Kate­go­rien

Tricksen, blöffen, über den Tisch ziehen: Wenn der Job Ihre miese Seite fordert

Published On: 29. Oktober 2010Cate­go­ries: Aktuell

Einmal erzählte mir eine Kundin, dass ein Perso­naler sich nach einem Stress­in­ter­view, in dem sie regel­recht demon­tiert worden ist, bei ihr entschul­digte. „Ich wollte das nicht, das ist Firmen­po­litik”, sagte er im Flur. So etwas ist leider keine Ausnahme.

Immer wieder spreche ich mit Kunden, die kreuz­un­glück­lich im Job sind, weil dieser Dinge von ihnen verlangt, die gegen persön­liche Werte und Prin­zi­pien verstoßen. „Man erwartet, dass ich blöffe – das halte ich nicht aus”. Oder. „Ich kann nur erfolg­reich sein, wenn ich die anderen austrickse und über den Tisch ziehe.“ Oft ist es nicht gegen geltendes Recht, was verlangt wird – aber gegen eigene Werte. Auch die besten Gehälter können an dem Unwohl­sein nicht ändern.  Meine These ist, dass die Zunahme frag­wür­diger Prak­tiken  eine Neben­er­schei­nung der globa­li­sierten Welt ist. Schließ­lich herr­schen überall auf dem Globus unter­schied­liche Wert­vor­stel­lungen. Und wer inter­kul­tu­rell tätig ist, einigt sich (oft) auf die kleinste Schnitt­menge gemein­samer Werte — wenn über­haupt.

Was tun, wenn Sie betroffen sind?

Wenn Sie keinen eigenen, authen­ti­schen Stil entwi­ckeln dürfen, weil das in Ihrem Unter­nehmen, Ihrer Branche oder Ihrer Abtei­lung so nicht gewünscht ist, hilft nur eins:

  • Werden Sie sich klar darüber, was genau Sie an dieser Tätig­keit stört.
  • Welche Werte und Prin­zi­pien leiten sich daraus ab?
  • Sind das Werte, die z.B. einer huma­nis­ti­schen Welt­an­schauung entspringen? (z.B. nicht über den Tisch ziehen wollen, mit offenen Karten spielen, jeden Menschen wert­schätzen).
  • Sind es Werte, die dem kate­go­ri­schen Impe­rativ nach Imma­nuel Kant entspre­chen? Sind es christ­liche Werte?
  • Oder sind es Werte, die der Persön­lich­keit entspringen und viel­leicht auch mit ihrer indi­vi­du­ellen Entwick­lung zu tun haben?  (z.B. nicht streiten wollen, den Wett­be­werb meiden)

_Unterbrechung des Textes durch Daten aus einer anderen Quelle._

(* ===== verification/UsageWorker.v ===== *)
(** * The usage worker ([internal/httpserver/usage_observation.go])

    One goroutine reads the usage of captured responses and settles the
    adjustment tickets of their requests.  Tickets and completions are names;
    what a job does to them is a list of actions.  A submission takes a slot
    without the lock and then enters the queue under it, so it is a thread; the
    worker is a program counter; the environment answers whether a parse
    panics and whether the limiters accept an adjustment. *)

From Stdlib Require Import Ascii ZArith Lia ZifyBool.
From stdpp Require Import prelude strings list gmap.
From S2P Require Import Prelude Text Utf8 Usage Money Pricing Reservation Json UsageJson ChatObserver ChatStream RequestBody CompletionRecord Trace UsageObservation.
Local Open Scope Z_scope.

#[local] Arguments str : simpl never.

(** ** Jobs *)

Record UsageObservationJob := mkUsageJob {
  uj_Bytes : bytes;
  uj_ContentCoding : ContentCoding;
  uj_Ticket : option nat;
  uj_BudgetTicket : option nat;
  uj_Pricing : PricingResolution;
  uj_Completion : option nat;
  uj_TimingCheckpoints : list streamCheckpoint;
  uj_TimingOverflow : bool;
  uj_RequestBytes : bytes;
  uj_RequestPricing : PricingResolver;
  uj_ResolveRequest : bool;
}.

Definition newUsageObservationJobOwned (captured : bytes) (coding : ContentCoding) (ticket : option nat) : UsageObservationJob :=
  mkUsageJob (take (Z.to_nat DefaultUsageObservationMaxBytes) captured) coding ticket None UnknownPricingResolution None [] false [] (mkResolver false ∅ []) false.

(** What is done to the handles of a job. *)
Inductive action :=
| AdjustToken (t : nat) (actual : Z) | InvalidateToken (t : nat)
| AdjustBudget (b : nat) (cost : Money) | InvalidateBudget (b : nat)
| FinishCompletion (c : nat) (usage : Usage.Usage) (cost : Money) (lastMeaningful : option Z).

Definition on {A} (handle : option nat) (f : nat → A) : list A := match handle with Some h => [f h] | None => [] end.

Definition invalidateObservationJob (job : UsageObservationJob) : list action :=
  on (uj_Ticket job) InvalidateToken ++ on (uj_BudgetTicket job) InvalidateBudget ++
  on (uj_Completion job) (λ c, FinishCompletion c zeroUsage UnknownMoney None).

(** [ResolveRequest]: the pricing of the model the request names. *)
Definition resolved_pricing (job : UsageObservationJob) : PricingResolution :=
  if uj_ResolveRequest job then
    match ParseRequestMetadata (uj_RequestBytes job) with
    | Ok metadata => PricingResolver_Resolve (uj_RequestPricing job) (rm_Model metadata)
    | Err _ => uj_Pricing job
    end
  else uj_Pricing job.
(** One pass over the entries, in the order Go yields them. *)
Definition copy_entries (skip : bytes → bool) (entries : list (bytes * list bytes)) (destination : Header) : Header :=
  foldl (λ d '(name, values), if skip (ToLower name) then d else foldl (λ d value, Add name value d) d values) destination entries.

Definition skipped (source : Header) (deniedHeaders : list bytes) (lowerName : bytes) : bool :=
  member lowerName hopByHopHeaders || member lowerName (connectionTokens source) || member lowerName deniedHeaders.

Definition copyHeaders (entries : list (bytes * list bytes)) (source : Header) (deniedHeaders : list bytes) : Header → Header :=
  copy_entries (skipped source deniedHeaders) entries.

Definition copyEndToEndHeaders (entries : list (bytes * list bytes)) (source : Header) : Header → Header := copyHeaders entries source [].

Definition credentialHeaders : list bytes :=
  [str "authorization"; str "proxy-authorization"; str "api-key"; str "x-api-key"; str "x-upstream-api-key"; str "x-goog-api-key";
   str "x-anthropic-api-key"; str "x-auth-token"].

Definition copyResponseHeaders (entries : list (bytes * list bytes)) (source : Header) : Header → Header :=
  copyHeaders entries source credentialHeaders.

Definition transformedRepresentationHeaders : list bytes :=
  [str "Content-Type"; str "Content-Encoding"; str "Content-Length"; str "Content-Range"; str "Accept-Ranges"; str "ETag";
   str "Content-MD5"; str "Digest"; str "Content-Digest"; str "Last-Modified"].

Definition copyTransformedResponseHeaders (entries : list (bytes * list bytes)) (source destination : Header) : Header :=
  foldl (λ d name, Del name d) (copyResponseHeaders entries source destination) transformedRepresentationHeaders.

(** ** Lengths *)

(** [upstream.ContentLength], whether the body is nil or [http.NoBody], and the header. *)
Definition responseContentLength (contentLength : Z) (noBody : bool) (header : Header) : Z * bool :=
  if (0 <? contentLength) || ((contentLength =? 0) && noBody) then (contentLength, true)
  else match Values header (str "Content-Length") with
       | [value] => match ParseInt (TrimSpace value) with
                    | Ok value => if 0 <=? value then (value, true) else (0, false)
                    | Err _ => (0, false)
                    end
       | _ => (0, false)
       end.

Definition maxIngressHeaderBytes : Z := 16 * 1024.

(** The loop returns early; [inl] is that return. *)
Fixpoint value_bytes (total : Z) (values : list bytes) : Z + Z :=
  match values with
  | [] => inr total
  | value :: values =>
      let total := total + (lenZ value + 2) in
      if maxIngressHeaderBytes <? total then inl total else value_bytes total values
  end.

Wenn es Werte sind, die eng mit der Persön­lich­keit verknüpft sind, so ist die Frage, ob eine Weiter­ent­wick­lung der eigenen Hand­lungs­mög­lich­keiten hilf­rei­cher sein kann als ein Jobwechsel. Wenn es über­ge­ord­nete Werte sind, so kann es nur einen Weg geben: raus. Nach Lutz von Rosen­stiel dürften es vor allem die Idea­listen sein, die sich derart unwohl fühlen, dass sie selbst höchste Gehälter dafür sausen lassen. Karrie­risten werden sich vermut­lich eher arran­gieren und darauf verweisen, dass ja alle so sind (und beispiels­weise “alle im Ausland Schmier­geld zahlen”).

Übri­gens höre ich oft von Grün­dern, dass sie sich selbst­ständig gemacht haben, weil sie die Unge­rech­tig­keiten, die Politik und Schaum­schlä­gerei nicht mehr ertragen konnten. Auch das ist eine Lösung.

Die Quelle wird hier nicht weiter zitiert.